According to a statement from the Emergency and Ambulance Service in Kufra, Libya, the accident occurred in the early hours of Friday when a vehicle carrying the migrants collided with a large truck, approximately 90 kilometers north of the city.

The statement read:
"A collision occurred in the early hours of this morning between a Skia-type car and a large truck on the main road 90 km north of Kufra. The accident resulted in the death of 12 individuals, all of them Sudanese nationals, including women and children. Two others were injured, and all were transported to Al-Shahid Atiya Al-Kasih Hospital."

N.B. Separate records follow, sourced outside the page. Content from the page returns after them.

(* ===== verification/MemSyscalls.v ===== *)
(** * MemSyscalls: mmap, munmap, mprotect, madvise

    The memory system calls of posix/memory.cpp on the segment table of
    AddrSpace: [punch_hole], [do_mmap], [do_munmap], [do_mprotect],
    [do_madvise].  File descriptors are an argument ([find_fd], the descriptor
    table's lookup); the contents the host maps for a file are [host_file]. *)

From S2P Require Import Prelude HostMem AddrSpace Vm Segments.
From Stdlib Require Import Lia.
From stdpp Require Import base numbers list gmap strings option sorting.

Open Scope Z_scope.
Open Scope vm_scope.

(** ** Constants *)

Definition PAGE : Z := 0x1000.
Definition EBADF : Z := 9.
Definition EACCES : Z := 13.
Definition MAP_FIXED : Z := 0x10.
Definition MAP_ANONYMOUS : Z := 0x20.
Definition kProtMask : Z := Z.lor (Z.lor PF_R PF_W) PF_X.

(** [(x + PAGE - 1) & ~(PAGE - 1)] on 64-bit words. *)
Definition page_up (x : Z) : Z := andnot (u64 (x + PAGE - 1)) (PAGE - 1).

(** [PROT_*] bits as segment permission bits. *)
Definition flags_of_prot (prot : Z) : Z :=
  Z.lor (Z.lor (if nz (Z.land prot PROT_READ) then PF_R else 0)
               (if nz (Z.land prot PROT_WRITE) then PF_W else 0))
        (if nz (Z.land prot PROT_EXEC) then PF_X else 0).

(** ** punch_hole *)

(** One segment of [punch_hole]: the segments kept, the old segment when it was
    cut (destroyed with the old vector), the host. *)
Definition punch_one (h : host) (base end_ : Z) (m : memmap) : list memmap * list memmap * host :=
  let m_end := u64 (m_paddr m + m_size m) in
  if (end_ <=? m_paddr m) || (m_end <=? base) then ([m], [], h)
  else
    let '(m1, h1) := share_pages h m in
    let cb := m_cow m1 in
    let h2 := shared_copy h1 cb in
    let '(lseg, h3) :=
      if m_paddr m1 <? base
      then ([piece m1 (m_paddr m1) (base - m_paddr m1) (m_flags m1) (m_path m1)], shared_copy h2 cb)
      else ([], h2) in
    let '(rseg, h4) :=
      if end_ <? m_end
      then ([piece m1 end_ (m_end - end_) (m_flags m1) (m_path m1)], shared_copy h3 cb)
      else ([], h3) in
    (lseg ++ rseg, [m1], shared_reset h4 cb).

Fixpoint punch_loop (h : host) (base end_ : Z) (ml : list memmap) : list memmap * list memmap * host :=
  match ml with
  | [] => ([], [], h)
  | m :: r =>
    let '(ps, dead, h1) := punch_one h base end_ m in
    let '(ps', dead', h2) := punch_loop h1 base end_ r in
    (ps ++ ps', dead ++ dead', h2)
  end.

(** [punch_hole]; the old vector's elements are destroyed by the final move. *)
Definition punch_hole (h : host) (ml : list memmap) (base end_ : Z) : list memmap * host :=
  let '(out, dead, h1) := punch_loop h base end_ ml in (out, fold_left destroy_map dead h1).

(** ** mmap *)

Section Mmap.
Context {env : HostEnv}.
(** [ps->find_fd(fd)]: the host descriptor and path behind a guest descriptor. *)
Variable find_fd : Z -> option (Z * string).
(** Contents the host maps: descriptor, offset, index. *)
Variable host_file : Z -> Z -> Z -> Z.

(** The host's [mmap(nullptr, len, prot, flags, host_fd, offset)], successful. *)
Definition host_mmap_fd (h : host) (prot host_fd offset : Z) : hptr * host :=
  let '(p, h1) := host_mmap h prot in
  if host_fd =? -1 then (p, h1)
  else (p, set_bytes h1 (upd_block (h_bytes h1) p.1 (fun j => host_file host_fd offset j mod 256))).

(** The body of [do_mmap] after the arguments were read; [None] where the
    source reads [ml.back()] of an empty vector. *)
Definition mmap_mem (m : mmem) (addr_hint len0 prot flags fd offset : Z) : option (Z * mmem) :=
  let len := page_up len0 in
  if len =? 0 then Some (- EINVAL, m)
  else
    let fixed := nz (Z.land flags MAP_FIXED) in
    if fixed && negb (addr_hint mod PAGE =? 0) then Some (- EINVAL, m)
    else
      match (if negb (nz (Z.land flags MAP_ANONYMOUS)) then find_fd fd else Some (-1, EmptyString)) with
      | None => Some (- EBADF, m)
      | Some (host_fd, path) =>
        if env_mmap_fails (hst m) len then Some (- env_errno (hst m), m)
        else
          let '(addr, h1) := host_mmap_fd (hst m) prot host_fd offset in
          let m1 := set_host m h1 in
          let new paddr := mkmap addr (mkDeleter len true) len paddr (flags_of_prot prot) None path in
          if fixed then
            let end_ := u64 (addr_hint + len) in
            let '(ml, h2) := punch_hole (hst m1) (maps m1) addr_hint end_ in
            let m2 := flush_tlb (mkmmem (tlb m1) ml h2) in
            Some (s64 addr_hint, flush_tlb (addmem m2 (new addr_hint)))
          else
            match last (maps m1) with
            | None => None
            | Some back =>
              let next := u64 (m_paddr back + m_size back) in
              let paddr := page_up next in
              Some (s64 paddr, flush_tlb (mkmmem (tlb m1) (insert_map (new paddr) (maps m1)) (hst m1)))
            end
      end.

(** A memory operation that may have no defined continuation. *)
Definition try_mem {S A} (f : mmem -> option (A * mmem)) : M S A := fun v =>
  match f (mm v) with
  | Some (a, m) => Ok a (set_mm m v)
  | None => Blocked v
  end.

(** [PosixSyscall::do_mmap]. *)
Definition do_mmap {S} : M S Z :=
  addr_hint <- r 1 ;;
  r2 <- r 2 ;; r3 <- r 3 ;; r4 <- r 4 ;; r5 <- r 5 ;; r0 <- r 0 ;;
  try_mem (fun m => mmap_mem m addr_hint r2 (s32 r3) (s32 r4) (s32 r5) (s64 r0)).

End Mmap.

(** ** munmap, madvise *)

(** [PosixSyscall::do_munmap]. *)
Definition do_munmap {S} : M S Z :=
  a <- r 1 ;;
  ok <- mem_op (fun m => unmap m a) ;;
  ret (if ok : bool then 0 else - EINVAL).

(** [PosixSyscall::do_madvise]. *)
Definition do_madvise {S} : M S Z := ret 0.

(** ** mprotect *)

(** How the loop of [do_mprotect] ends: an early [return], or past the last
    segment with [any]. *)
Inductive mp_exit := MpError (rc : Z) | MpDone (any : bool).

Section Mprotect.
Context {env : HostEnv}.
Variables (range_lo range_hi prot new_flags : Z).

Definition new_seg_flags (fl : Z) : Z := Z.lor (andnot fl kProtMask) new_flags.

(** What the body of the loop does with segment [m]. *)
Inductive mp_action :=
| MpSkip  (** [++i; continue] *)
| MpReturn (rc : Z) (m : memmap) (h : host)  (** early return, [ml[i]] now [m] *)
| MpSplit (ps : list memmap) (h : host)  (** [ml[i]] replaced by [ps], rescan *)
| MpUpdate (m : memmap) (h : host).  (** [ml[i]] updated in place, [++i] *)

Definition mp_overlap (m : memmap) : bool :=
  negb ((range_hi <=? m_paddr m) || (u64 (m_paddr m + m_size m) <=? range_lo)).

Definition mp_split (h : host) (m : memmap) (sub_lo sub_hi : Z) : mp_action :=
  let own_host := del_owned (m_deleter m) in
  let m_end := u64 (m_paddr m + m_size m) in
  let '(m1, h1) := share_pages h m in
  let cb := m_cow m1 in
  let h2 := shared_copy h1 cb in
  let '(lseg, h3) :=
    if m_paddr m1 <? sub_lo
    then ([piece m1 (m_paddr m1) (sub_lo - m_paddr m1) (m_flags m1) EmptyString], shared_copy h2 cb)
    else ([], h2) in
  let mid := piece m1 sub_lo (sub_hi - sub_lo) (new_seg_flags (m_flags m1)) EmptyString in
  let h4 := shared_copy h3 cb in
  let '(rseg, h5) :=
    if sub_hi <? m_end
    then ([piece m1 sub_hi (m_end - sub_hi) (m_flags m1) EmptyString], shared_copy h4 cb)
    else ([], h4) in
  if own_host && env_mprotect_fails h5 (m_data mid) (m_size mid) prot then
    (* right, mid, left and cb go out of scope *)
    let h6 := fold_left destroy_map (rseg ++ [mid] ++ lseg) h5 in
    MpReturn (- env_errno h5) m1 (shared_reset h6 cb)
  else
    let h6 := if own_host then host_mprotect h5 (m_data mid) (m_size mid) prot else h5 in
    MpSplit (lseg ++ [mid] ++ rseg) (shared_reset (destroy_map h6 m1) cb).

Definition mp_body (h : host) (m : memmap) : mp_action :=
  if negb (mp_overlap m) then MpSkip
  else
    let m_end := u64 (m_paddr m + m_size m) in
    let sub_lo := Z.max range_lo (m_paddr m) in
    let sub_hi := Z.min range_hi m_end in
    if nz (Z.land (m_flags m) PF_X) && negb (nz (Z.land new_flags PF_X)) then MpReturn (- EACCES) m h
    else if (m_paddr m <? sub_lo) || (sub_hi <? m_end) then mp_split h m sub_lo sub_hi
    else if new_flags =? Z.land (m_flags m) kProtMask then MpSkip
    else
      let own_host := del_owned (m_deleter m) in
      if own_host && env_mprotect_fails h (m_data m) (m_size m) prot then MpReturn (- env_errno h) m h
      else
        let h1 := if own_host then host_mprotect h (m_data m) (m_size m) prot else h in
        MpUpdate (mkmap (m_data m) (m_deleter m) (m_size m) (m_paddr m) (new_seg_flags (m_flags m))
                        (m_cow m) (m_path m)) h1.

(** The loop; [None] when the fuel runs out. *)
Fixpoint mprotect_loop (n : nat) (h : host) (ml : list memmap) (i : nat) (any : bool)
  : option (mp_exit * list memmap * host) :=
  match n with
  | O => None
  | S k =>
    match ml !! i with
    | None => Some (MpDone any, ml, h)
    | Some m =>
      match mp_body h m with
      | MpSkip => mprotect_loop k h ml (S i) (any || mp_overlap m)
      | MpReturn rc m' h' => Some (MpError rc, <[i := m']> ml, h')
      | MpSplit ps h' => mprotect_loop k h' (take i ml ++ ps ++ drop (S i) ml) O true
      | MpUpdate m' h' => mprotect_loop k h' (<[i := m']> ml) (S i) true
      end
    end
  end.

End Mprotect.

(** At most two segments are cut (at the ends of the range), each adding at
    most two segments; the bound below allows one cut per segment. *)
Definition mprotect_fuel (ml : list memmap) : nat := (length ml + 1) * (3 * length ml + 1).

Section Syscalls.
Context {env : HostEnv}.

(** [do_mprotect] on the address space; an error returns before [flush_tlb]. *)
Definition mprotect_mem (m : mmem) (addr len prot : Z) : option (Z * mmem) :=
  match mprotect_loop addr (u64 (addr + len)) prot (flags_of_prot prot)
          (mprotect_fuel (maps m)) (hst m) (maps m) 0 false with
  | None => None
  | Some (MpError rc, ml, h) => Some (rc, mkmmem (tlb m) ml h)
  | Some (MpDone any, ml, h) =>
    Some (if any : bool then 0 else - ENOMEM, flush_tlb (mkmmem (tlb m) ml h))
  end.

(** [PosixSyscall::do_mprotect]. *)
Definition do_mprotect {S} : M S Z :=
  addr <- r 1 ;; len <- r 2 ;; prot <- r 3 ;;
  try_mem (fun m => mprotect_mem m addr len (s32 prot)).

End Syscalls.

(** ** punch_hole: lemmas *)

(** What a table looks like after the addresses [base, end_) were unmapped. *)
Definition outside (base end_ : Z) (q : memmap) : Prop :=
  m_paddr q + m_size q <= base \/ end_ <= m_paddr q.

Record punched (base end_ : Z) (ml ps : list memmap) : Prop := {
  pn_sorted : StronglySorted below ps;
  pn_parts : Forall (fun q => outside base end_ q /\
    exists m, m ∈ ml /\ part_of q m /\ m_flags q = m_flags m) ps;
  pn_rest : forall m a, m ∈ ml -> covers m a 1 -> ~ (base <= a < end_) ->
    exists q, q ∈ ps /\ covers q a 1 /\ part_of q m /\ m_flags q = m_flags m
}.

(** A host step that touches neither the bytes nor the blocks in use. *)
Definition same_bytes (h h' : host) : Prop := h_bytes h' = h_bytes h /\ h_next h' = h_next h.

#[export] Instance same_bytes_preorder : PreOrder same_bytes.
Proof. split; [done|]. intros h1 h2 h3 [??] [??]. split; congruence. Qed.

Lemma share_pages_bytes h m : same_bytes h (share_pages h m).2.
Proof. unfold share_pages. destruct (m_cow m); [done|]. by destruct (del_owned _). Qed.

Lemma copies_bytes n h c : same_bytes h (copies n h c).
Proof. by destruct (copies_host n h c) as (? & ? & _). Qed.

Lemma reset_bytes h c : same_bytes h (shared_reset h c).
Proof. split; [apply h_bytes_shared_reset|apply h_next_shared_reset]. Qed.

Lemma destroy_bytes h m : same_bytes h (destroy_map h m).
Proof. by destruct (destroy_map_host h m) as (? & ? & _). Qed.

Lemma destroy_all_bytes h ms : same_bytes h (fold_left destroy_map ms h).
Proof. by destruct (destroy_all_host ms h) as (? & ? & _). Qed.

Lemma mprotect_bytes h p n prot : same_bytes h (host_mprotect h p n prot).
Proof. done. Qed.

The head of the agency, Ibrahim Belhassen, told the Associated Press that among the deceased were three women and two children. Authorities later confirmed the identities of the victims and the injured.

The deceased who have been identified are:

Wifaq Awad Khairallah (born 1992)

Salahuddin Abdo Hussein (born 1985)

Qassim Al-Sayed Mohamed Qassim Al-Sayed (born 1975)

Majdoline Omar Mohamed (born 1984)

Moayed Qassim Al-Sayed Mohamed Qassim Al-Sayed (born 2012)

Arki Al-Rasheed Abdelrahman (born 2007)

Abdelsalam Wasli Gowei

Qais Salahuddin Abdo Hussein

Abdo Salahuddin Abdo Hussein

Suheila Qassim Al-Sayed Mohamed Qassim Al-Sayed

Aseel Qassim Al-Sayed Mohamed Qassim Al-Sayed

Halima Abdallah Ibrahim

A 65-year-old man named Youssef Gabara and his 10-year-old son, Al-Jaali, were also injured in the accident.

This incident is the latest in a series of deadly accidents involving Sudanese migrants in the Libyan desert.

Earlier this month, seven Sudanese migrants were found dead after their vehicle broke down in the desert along a smuggling route between Chad and Libya. The breakdown left 34 passengers stranded for several days without food or water.

The Emergency and Ambulance Service had previously announced, on May 22, the deaths of 11 Sudanese refugees who had been stranded for 11 days without water or food due to a vehicle breakdown in the Kufra desert—bringing the death toll for Sudanese migrants in Libya to 30 in May alone.

Libya has descended into chaos since the 2011 NATO-backed uprising that toppled and killed dictator Muammar Gaddafi.

The country has become a major transit point for migrants fleeing war and poverty in Africa and the Middle East, seeking a better life in Europe. Libya shares borders with six countries and has a long coastline along the Mediterranean Sea.

Human traffickers have exploited more than a decade of instability, smuggling migrants across Libya’s borders with Chad, Niger, Sudan, Egypt, Algeria, and Tunisia.

Thousands of Sudanese have fled to Libya since April 2023, when escalating tensions between the Sudanese army and a powerful paramilitary group erupted into street fighting across the country.